Swimming. The single best way to prepare physically for a surf trip is to swim, swim, swim. Like paddling, swimming requires strong shoulders, back and arm muscles to power you through the water. In addition to building up those important muscle groups, swimming improves cardiovascular stamina and speed. If you’re new to swimming for exercise, try getting in the pool 2-3 times a week for at least 20 minutes. As you start to build strength, you may want to try a surf specific swim workout that incorporates sprints and distance sets. Here are a couple of recommendations from Surfline and Surfer Today. The key thing all of these workouts have in common is mixing up your speed and effort!
Plank. Your core muscles are the foundation of your body, and building core strength will help your balance and overall performance on the surfboard. The front plank is a simple exercise that can be done anywhere. Focus on proper form (check out these tips) and start by holding your plank for 20-30 seconds. Gradually increase your time to 2-3 minutes. If we had to pick just one exercise to prepare for a surf trip, this would be it!
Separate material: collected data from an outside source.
(** * Little Movie Recommender: the hybrid scoring and ranking engine

    A shallow embedding of [recommender_history.py], [recommender_prefs.py],
    [hybrid_recommender.py] and the core of [app.py], followed by the
    properties of the engine.

    Conventions of the embedding.
    - A float64 cell is a [float]: [Some q] is the number [q], [None] is NaN.
      Arithmetic on numbers is exact rational arithmetic (no rounding, no
      overflow, no infinities), NaN propagates through every operation and
      every comparison with NaN is false, as in NumPy. An equation
      between two expressions over [float] says that they agree before
      rounding. A property whose truth turns on rounding or overflow is
      settled over IEEE 754 binary64 instead: [Module binary64] embeds the
      function a second time, on the standard library's [SpecFloat].
    - A Python [str] is the [string] with the same code points; the type
      holds the code points below 256, so text with other characters is
      outside the model.
    - A pandas [Series] is the list of its values in index order; every
      element-wise operation of the source acts on series of one frame, so
      alignment is positional.
    - The PostgreSQL store is a [Database] record; a query is a function on
      it. Where SQL leaves the row order open (no ORDER BY) the order of the
      stored list stands for the order the server happens to return.
    - Library functions that are not part of the repository
      ([sklearn.metrics.pairwise.cosine_similarity], [numpy.log1p], the
      builtin [float]) are parameters of the definitions that call them. *)

From Stdlib Require Import QArith Qminmax Qround Qpower Lqa Lia ZArith.
From Stdlib Require Import String Ascii List Permutation Sorted.
From Stdlib Require Floats.SpecFloat.
From stdpp Require Import gmap strings sorting.
Import ListNotations.
Lemma slice0_firstn {A : Type} (arr : list A) (k : nat) :
  slice0 arr (Z.of_nat k) = firstn k arr.
Proof.
  unfold slice0.
  destruct (Z.ltb_spec (Z.of_nat k) 0) as [Hneg|_]; [lia|].
  destruct (Nat.le_gt_cases k (length arr)) as [Hle|Hgt].
  - rewrite Z.min_l by lia. now rewrite Nat2Z.id.
  - rewrite Z.min_r by lia. rewrite Nat2Z.id.
    rewrite !firstn_all2 by lia. reflexivity.
Qed.

Lemma js_index_firstn (arr : list num) (k i : nat) :
  (i < k)%nat -> js_index (firstn k arr) i = js_index arr i.
Proof.
  unfold js_index. revert k i.
  induction arr as [|x arr IH]; intros k i Hik.
  - now rewrite firstn_nil.
  - destruct k as [|k]; [lia|].
    destruct i as [|i]; [reflexivity|].
    simpl. apply IH. lia.
Qed.

Lemma length_firstn_min {A : Type} (arr : list A) (k : nat) :
  length (firstn k arr) = Nat.min k (length arr).
Proof.
  revert k. induction arr as [|x arr IH]; intros [|k]; simpl; auto.
Qed.

(** The loop pushes the returns for [i], [i + 1], ... up to [bound - 1],
    in this order, once it has fuel for them. *)
Lemma returns_loop_unroll (prices : list num) (bound fuel i : nat) (returns : list num) :
  (bound - i <= fuel)%nat ->
  returns_loop fuel prices bound i returns
  = returns ++ map (relative_return prices) (seq i (bound - i)).
Proof.
  revert i returns.
  induction fuel as [|fuel IH]; intros i returns Hfuel.
  - replace (bound - i)%nat with 0%nat by lia. simpl. now rewrite app_nil_r.
  - simpl. destruct (Nat.ltb_spec i bound) as [Hlt|Hge].
    + rewrite IH by lia.
      replace (bound - i)%nat with (S (bound - S i)) by lia.
      simpl. rewrite <- app_assoc. reflexivity.
    + replace (bound - i)%nat with 0%nat by lia. simpl. now rewrite app_nil_r.
Qed.

Lemma daily_returns_spec (prices : list num) :
  daily_returns prices = spec_returns prices.
Proof.
  unfold daily_returns, spec_returns.
  rewrite returns_loop_unroll by lia. reflexivity.
Qed.

(** Only the newest 30 points take part in the returns: the truncation to
    90 points leaves them as they are. *)
Lemma spec_returns_firstn (p : list num) :
  spec_returns (firstn 90 p) = spec_returns p.
Proof.
  unfold spec_returns. rewrite length_firstn_min.
  replace (Nat.min (Nat.min 90 (length p)) 30) with (Nat.min (length p) 30) by lia.
  apply map_ext_in. intros i Hi. apply in_seq in Hi.
  unfold relative_return. rewrite !js_index_firstn by lia. reflexivity.
Qed.

Lemma calculateMA_spec (p : list num) (period : nat) :
  calculateMA p period = spec_MA p period.
Proof.
  unfold calculateMA, spec_MA.
  destruct (Nat.ltb_spec (length p) period) as [Hlt|Hge].
  - destruct (decide (length p < period)%nat); [reflexivity|lia].
  - destruct (decide (length p < period)%nat); [lia|].
    unfold arithmetic_mean, sum_of, reduce.
    rewrite length_firstn_min. now rewrite Nat.min_l by lia.
Qed.

Lemma spec_MA_firstn (p : list num) (period : nat) :
  (period <= 90)%nat -> spec_MA (firstn 90 p) period = spec_MA p period.
Proof.
  intros Hperiod. unfold spec_MA. rewrite length_firstn_min.
  destruct (decide (Nat.min 90 (length p) < period)%nat);
    destruct (decide (length p < period)%nat); try lia; try reflexivity.
  rewrite firstn_firstn. now rewrite Nat.min_l by lia.
Qed.

Lemma raw_change_firstn (p : list num) (k : nat) :
  (k < 90)%nat -> change_against (firstn 90 p) k = raw_change p k.
Proof.
  intros Hk. unfold change_against, raw_change, calculateChange.
  rewrite length_firstn_min.
  destruct (Nat.ltb_spec k (Nat.min 90 (length p))) as [Hlt|Hge];
    destruct (decide (k < length p)%nat); try lia; try reflexivity.
  rewrite !js_index_firstn by lia. reflexivity.
Qed.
Push-ups. Here’s a little secret. The process of popping up and catching a wave is a tiny percentage of your surf session. Most of your time will be paddling and waiting around in the line up for the best waves. However, when your wave comes, you will need a burst of power to get yourself up and riding that wave! Push-ups will help build the strength you need to execute a flawless “pop up.” Try starting with 2 sets of 10, and see if you can build up to 50 push-ups.
Squats. Any form of squat or lunge (and ideally a mix of various forms) will help prepare you for surfing. Once you’re up on that board, your lower body strength will help you keep balanced and steady. You never see surfers standing straight and tall on the board—they’re always in a balanced, athletic ready position. The stronger your legs, the stronger you will be on the board! A simple front squat is a great place to start. For more advanced moves, try single leg squats or lunges, or work in a couple of jump squats to add in a little extra cardio!
Yoga. There is a reason we incorporate yoga into all of our retreats—it is the perfect complement to the sport of surfing! Even world surfing champ Kelly Slater practices yoga regularly. By incorporating a regular yoga practice into your pre-surf training, you’ll be way ahead of the game in terms of strength, balance and flexibility.